Автор книги: Евгений Лукин
Соавторы: Кори Доктороу,Евгений Гаркушев,Юн Ли,Тед Косматка,Альберт Коудри,Рик Нойбе
Жанр:
Научная фантастика
сообщить о нарушении
Текущая страница: 13 (всего у книги 23 страниц)
Проводив мудрое кувшинное рыло, Ефрем Нехорошев дошкандыбал до тусклого кухонного оконца, однако, выглянув во двор, товарища Викентия так нигде и не углядел. Зато углядел дородного седовласого красавца, решительным шагом направлявшегося прямиком к его, Ефрема Нехорошева, подъезду.
Колдун озадаченно ругнулся в бороденку и, покрутив головой, вернулся в комнату. Сел на табурет, обернул морщинистое личико к порогу, стал ждать.

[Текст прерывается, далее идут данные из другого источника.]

(** * PyneCore strategy engine: order lifecycle and position accounting

    A shallow embedding of [src/pynecore/lib/strategy/__init__.py].

    Python floats are embedded as exact rationals ([Q]); every comparison the
    source performs on floats is the corresponding decidable comparison on
    [Q], and every division raises [ZeroDivisionError] on a zero divisor as
    Python does.  What the rounding of binary64 does to the sizes of the
    ledger is in [Sizes] and [Binary64]: the statements of [fill_order] that
    compute sizes, over an arithmetic that is instantiated with the exact
    rationals and with binary64.  Exceptions are explicit: a function that can raise returns
    a value of [res].  Python objects that are shared between containers
    (pending orders, closed trades) live in object stores and the containers
    hold references. *)

From Stdlib Require Import QArith Qabs Qround ZArith List String Bool Lia Lqa.
From Stdlib Require PrimFloat FloatOps.
Import ListNotations.
Local Open Scope Q_scope.

(** ** Exceptions *)

Inductive exn : Type :=
| ZeroDivisionError
| AssertionError
| ValueError
| TypeError
| InvalidReference. (* a reference outside the object store: never a Python outcome *)

Inductive res (A : Type) : Type :=
| Ok (a : A)
| Raise (e : exn).
Arguments Ok {A} a.
Arguments Raise {A} e.

Definition bind {A B : Type} (m : res A) (k : A -> res B) : res B :=
  match m with
  | Ok a => k a
  | Raise e => Raise e
  end.

Notation "'do' x <- m ; k" := (bind m (fun x => k))
  (at level 10, x name, m at level 100, k at level 200).
Notation "'do' ' p <- m ; k" := (bind m (fun x => match x with p => k end))
  (at level 10, p pattern, m at level 100, k at level 200).

(** Left-to-right iteration of a fallible loop body over a list. *)
Fixpoint foldM {A S : Type} (body : S -> A -> res S) (xs : list A) (s : S) : res S :=
  match xs with
  | [] => Ok s
  | x :: xs' => do s' <- body s x; foldM body xs' s'
  end.

(** ** Float operations of Python, on exact rationals *)

Definition Qltb (a b : Q) : bool := negb (Qle_bool b a).
Definition Qneb (a b : Q) : bool := negb (Qeq_bool a b).

(** [a / b] on floats. *)
Definition pydiv (a b : Q) : res Q :=
  if Qeq_bool b 0 then Raise ZeroDivisionError else Ok (a / b).

(** [0.0 if x == 0.0 else 1.0 if x > 0.0 else -1.0] *)
Definition signum (x : Q) : Q :=
  if Qeq_bool x 0 then 0 else if Qltb 0 x then 1 else -1.

(** [max(a, b)] and [min(a, b)]: the first argument wins a tie. *)
Definition pymax (a b : Q) : Q := if Qltb a b then b else a.
Definition pymin (a b : Q) : Q := if Qltb b a then b else a.
Definition pymax3 (a b c : Q) : Q := pymax (pymax a b) c.
Definition pymin3 (a b c : Q) : Q := pymin (pymin a b) c.

(** [int(x)]: truncation toward zero. *)
Definition py_int (x : Q) : Z := Z.quot (Qnum x) (Zpos (Qden x)).

(** Rounding to the nearest integer, ties to even: the rounding of
    [round(x, n)] and of [Decimal.to_integral_value()] under the default
    context. *)
Definition round_half_even (x : Q) : Z :=
  let f := Qfloor x in
  let r := x - inject_Z f in
  if Qltb r (1#2) then f
  else if Qltb (1#2) r then (f + 1)%Z
  else if Z.even f then f else (f + 1)%Z.

(** [round(x, 5)] *)
Definition py_round5 (x : Q) : Q :=
  inject_Z (round_half_even (x * 100000)) / 100000.

(** [math.isclose(a, b, abs_tol=t)] with the default [rel_tol = 1e-09]. *)
Definition rel_tol : Q := 1 # 1000000000.

Definition isclose (a b abs_tol : Q) : res bool :=
  if Qltb abs_tol 0 then Raise ValueError
  else if Qeq_bool a b then Ok true
  else
    let diff := Qabs (b - a) in
    Ok (Qle_bool diff (Qabs (rel_tol * b))
        || Qle_bool diff (Qabs (rel_tol * a))
        || Qle_bool diff abs_tol).

(** ** Optional values

    A float argument of the API is a number, [None], or the NA sentinel of
    [pynecore.types.na].  That module is not part of the sources; the
    embedding uses what its callers here rely on: [isinstance(v, NA)]
    recognises the sentinel, the sentinel is falsy, and an ordering
    comparison with the sentinel is false. *)

Inductive pyfloat : Type :=
| PNone
| PNA
| PNum (x : Q).

Inductive pystr : Type :=
| SNone
| SNA
| SStr (s : string).

Definition is_None (v : pyfloat) : bool :=
  match v with PNone => true | _ => false end.

Definition isinstance_NA (v : pyfloat) : bool :=
  match v with PNA => true | _ => false end.

(** [_is_none(value)] *)
Definition _is_none (value : pyfloat) : bool :=
  isinstance_NA value || is_None value.

(** Truthiness of a string-valued argument. *)
Definition str_truthy (s : pystr) : bool :=
  match s with
  | SStr s => negb (String.eqb s "")
  | _ => false
  end.

Definition optstr_truthy (s : option string) : bool :=
  match s with
  | Some s => negb (String.eqb s "")
  | None => false
  end.

(** ** Numeric utilities *)

(** [_size_round(qty)], with [rfactor = syminfo._size_round_factor].  The
    conversions [Decimal(str(x))] and [float(d)] are the identity on exact
    rationals; the division by a zero factor raises (in [decimal], as
    [DivisionByZero], a [ZeroDivisionError]). *)
Definition _size_round (rfactor : Q) (qty : Q) : res Q :=
  let rfactor_d := rfactor in
  let qty_d := qty in
  let sign := if Qltb 0 qty_d then 1 else -1 in
  let qrf := Qabs qty_d * rfactor_d * 10 in
  let qrf := inject_Z (Qfloor qrf) * (1#10) in
  do q <- pydiv (inject_Z (round_half_even qrf)) rfactor_d;
  Ok (sign * q).

(** The formula of the specification, for comparison: the second rounding
    truncates and the sign is the signum of the quantity. *)
Definition size_round_spec (rf : Q) (qty : Q) : Q :=
  signum qty * (inject_Z (py_int (inject_Z (Qfloor (Qabs qty * rf * 10)) * (1#10))) / rf).

(** [_price_round(price, direction)], with [mintick = syminfo.mintick]. *)
Definition _price_round (mintick : Q) (price : pyfloat) (direction : Q) : res pyfloat :=
  match price with
  | PNA => Ok PNA
  | PNone => Raise TypeError
  | PNum price =>
    do ratio <- pydiv price mintick;
    let ppmt := py_round5 ratio in
    let ppmt_int := py_int ppmt in
    if Qltb direction 0 then
      Ok (PNum (inject_Z ppmt_int * mintick))
    else if Qeq_bool ppmt (inject_Z ppmt_int) then
      Ok (PNum (inject_Z ppmt_int * mintick))
    else
      Ok (PNum (inject_Z (ppmt_int + 1) * mintick))
  end.


(** ** Data model *)

(** The two order types, [_order_type_entry] and [_order_type_close]. *)
Inductive OrderType : Type :=
| _order_type_entry
| _order_type_close.

Definition OrderType_eqb (a b : OrderType) : bool :=
  match a, b with
  | _order_type_entry, _order_type_entry => true
  | _order_type_close, _order_type_close => true
  | _, _ => false
  end.

(** [strategy.direction] *)
Inductive Direction : Type :=
| long
| short.

Definition Direction_eqb (a b : Direction) : bool :=
  match a, b with
  | long, long => true
  | short, short => true
  | _, _ => false
  end.

(** [strategy.commission]; the source has fall-through branches for a value
    that is none of the three. *)
Inductive CommissionType : Type :=
| percent
| cash_per_order
| cash_per_contract
| commission_other.

Definition CommissionType_eqb (a b : CommissionType) : bool :=
  match a, b with
  | percent, percent => true
  | cash_per_order, cash_per_order => true
  | cash_per_contract, cash_per_contract => true
  | commission_other, commission_other => true
  | _, _ => false
  end.

(** [QtyType]; [entry] raises on a value that is none of the three. *)
Inductive QtyType : Type :=
| fixed
| cash
| percent_of_equity
| qty_other.

(** [strategy.oca] *)
Inductive Oca : Type :=
| oca_cancel
| oca_reduce
| oca_none.

(** A reference to an object in a store. *)
Definition ref : Type := nat.

(** A [dict] with string keys, in insertion order. *)
Definition dict : Type := list (string * ref).

Fixpoint dict_get (d : dict) (k : string) : option ref :=
  match d with
  | [] => None
  | (k', v) :: d' => if String.eqb k' k then Some v else dict_get d' k
  end.

(** [d[k] = v]: an existing key keeps its place. *)
Fixpoint dict_set (d : dict) (k : string) (v : ref) : dict :=
  match d with
  | [] => [(k, v)]
  | (k', v') :: d' =>
    if String.eqb k' k then (k, v) :: d' else (k', v') :: dict_set d' k v
  end.

(** [d.pop(k, None)] and [del d[k]] under [except KeyError: pass]. *)
Fixpoint dict_pop (d : dict) (k : string) : dict :=
  match d with
  | [] => []
  | (k', v') :: d' =>
    if String.eqb k' k then d' else (k', v') :: dict_pop d' k
  end.

(** [list(d.values())] *)
Definition dict_values (d : dict) : list ref := map snd d.

Module Order.

(** [class Order]: one pending instruction. *)
Record t : Type := mk {
  order_id : option string;
  size : Q;
  sign : Q;
  order_type : OrderType;
  limit : pyfloat;
  stop : pyfloat;
  exit_id : option string;
  oca_name : pystr;
  oca_type : option Oca;
  comment : pystr;
  alert_message : pystr;
  trail_price : pyfloat;
  trail_offset : Q;  (* in ticks *)
  trail_triggered : bool;
  profit_ticks : option Q;
  loss_ticks : option Q;
  trail_points_ticks : option Q;
  is_market_order : bool
}.

Definition set_order_id (v : option string) (x : t) : t :=
  {| order_id := v; size := size x; sign := sign x; order_type := order_type x;
     limit := limit x; stop := stop x; exit_id := exit_id x; oca_name := oca_name x;
     oca_type := oca_type x; comment := comment x; alert_message := alert_message x;
     trail_price := trail_price x; trail_offset := trail_offset x;
     trail_triggered := trail_triggered x; profit_ticks := profit_ticks x;
     loss_ticks := loss_ticks x; trail_points_ticks := trail_points_ticks x;
     is_market_order := is_market_order x |}.

Definition set_size (v : Q) (x : t) : t :=
  {| order_id := order_id x; size := v; sign := sign x; order_type := order_type x;
     limit := limit x; stop := stop x; exit_id := exit_id x; oca_name := oca_name x;
     oca_type := oca_type x; comment := comment x; alert_message := alert_message x;
     trail_price := trail_price x; trail_offset := trail_offset x;
     trail_triggered := trail_triggered x; profit_ticks := profit_ticks x;
     loss_ticks := loss_ticks x; trail_points_ticks := trail_points_ticks x;
     is_market_order := is_market_order x |}.

Definition set_order_type (v : OrderType) (x : t) : t :=
  {| order_id := order_id x; size := size x; sign := sign x; order_type := v; limit := limit x;
     stop := stop x; exit_id := exit_id x; oca_name := oca_name x; oca_type := oca_type x;
     comment := comment x; alert_message := alert_message x; trail_price := trail_price x;
     trail_offset := trail_offset x; trail_triggered := trail_triggered x;
     profit_ticks := profit_ticks x; loss_ticks := loss_ticks x;
     trail_points_ticks := trail_points_ticks x; is_market_order := is_market_order x |}.

Definition set_limit (v : pyfloat) (x : t) : t :=
  {| order_id := order_id x; size := size x; sign := sign x; order_type := order_type x;
     limit := v; stop := stop x; exit_id := exit_id x; oca_name := oca_name x;
     oca_type := oca_type x; comment := comment x; alert_message := alert_message x;
     trail_price := trail_price x; trail_offset := trail_offset x;
     trail_triggered := trail_triggered x; profit_ticks := profit_ticks x;
     loss_ticks := loss_ticks x; trail_points_ticks := trail_points_ticks x;
     is_market_order := is_market_order x |}.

Вскоре спели немазаные петли, заменявшие Ефрему дверной звонок, и в прихожую шагнул Платон Кудесов, известный баклужинский нигромант и сосед по двору. Седая грива, львиный лик, на устах самоуверенная улыбка.
– Здорово, Поликарпыч! – запросто приветствовал он престарелого коллегу. – Все горюешь?
Следует заметить, что открытый визит черного мага к белому сам по себе событие довольно редкое. Хотя, с другой стороны, многое за последние полмесяца изменилось в Баклужино. Призывы Глеба Портнягина к объединению откликнулись во многих сердцах. Кроме того, колдовская ориентация старого чародея Ефрема Нехорошева, как ни крути, по-прежнему представлялась загадочной. Черные в нем подозревали белого, белые – черного. Подчас даже закрадывалось в душу сомнение: да уж не по ту ли он сторону добра и зла?
Тем временем орлиный глаз Платона Кудесова углядел мутный граненый стаканчик на краешке стола.
– Ну вот! – развеселился жизнелюбивый нигромант. – А мне говорили, ты и пить бросил! Я уж беспокоиться начал…
– Выпей, – мрачно предложил Ефрем Нехорошев. – Выдыхается.
– Ты ж знаешь, Поликарпыч, я такую гадость не пью. Коньяк, текила – это да, а водку, тем более самопальную…
– Коньяк, текила… – противным голосом передразнил гурмана Ефрем. – Садись, раз пришел!
С огромным сомнением Платон Кудесов оглядел облезлое, засаленное кресло для посетителей. Поразмыслив, решил поберечь прикид.
– Спасибо. Пешка постою.
– Случилось, что ли, чего?
– Да вот, гляжу, день у тебя сегодня приемный. Подъезд-то твой из моих окон – как на ладони. С самого утра идут и идут. Дай, думаю, и я загляну.
– Да это так, клиенты… – буркнул колдун. – Кому судьбу узнать, кому зубы заговорить…
– Ну, насчет зубов это и мы могем, – глубокомысленно заметил Платон. – Крутые, однако, у тебя клиенты! На двух джипах приезжают. Только почему-то за уголком ставят, а сами до подъезда ножками-ножками и все вдоль стеночки, все с оглядочкой… Потом смотрю: мать честна! Кандидат в Президенты собственной персоной пожаловали. Уважил, стало быть, старика… Сколько он у тебя уже не был?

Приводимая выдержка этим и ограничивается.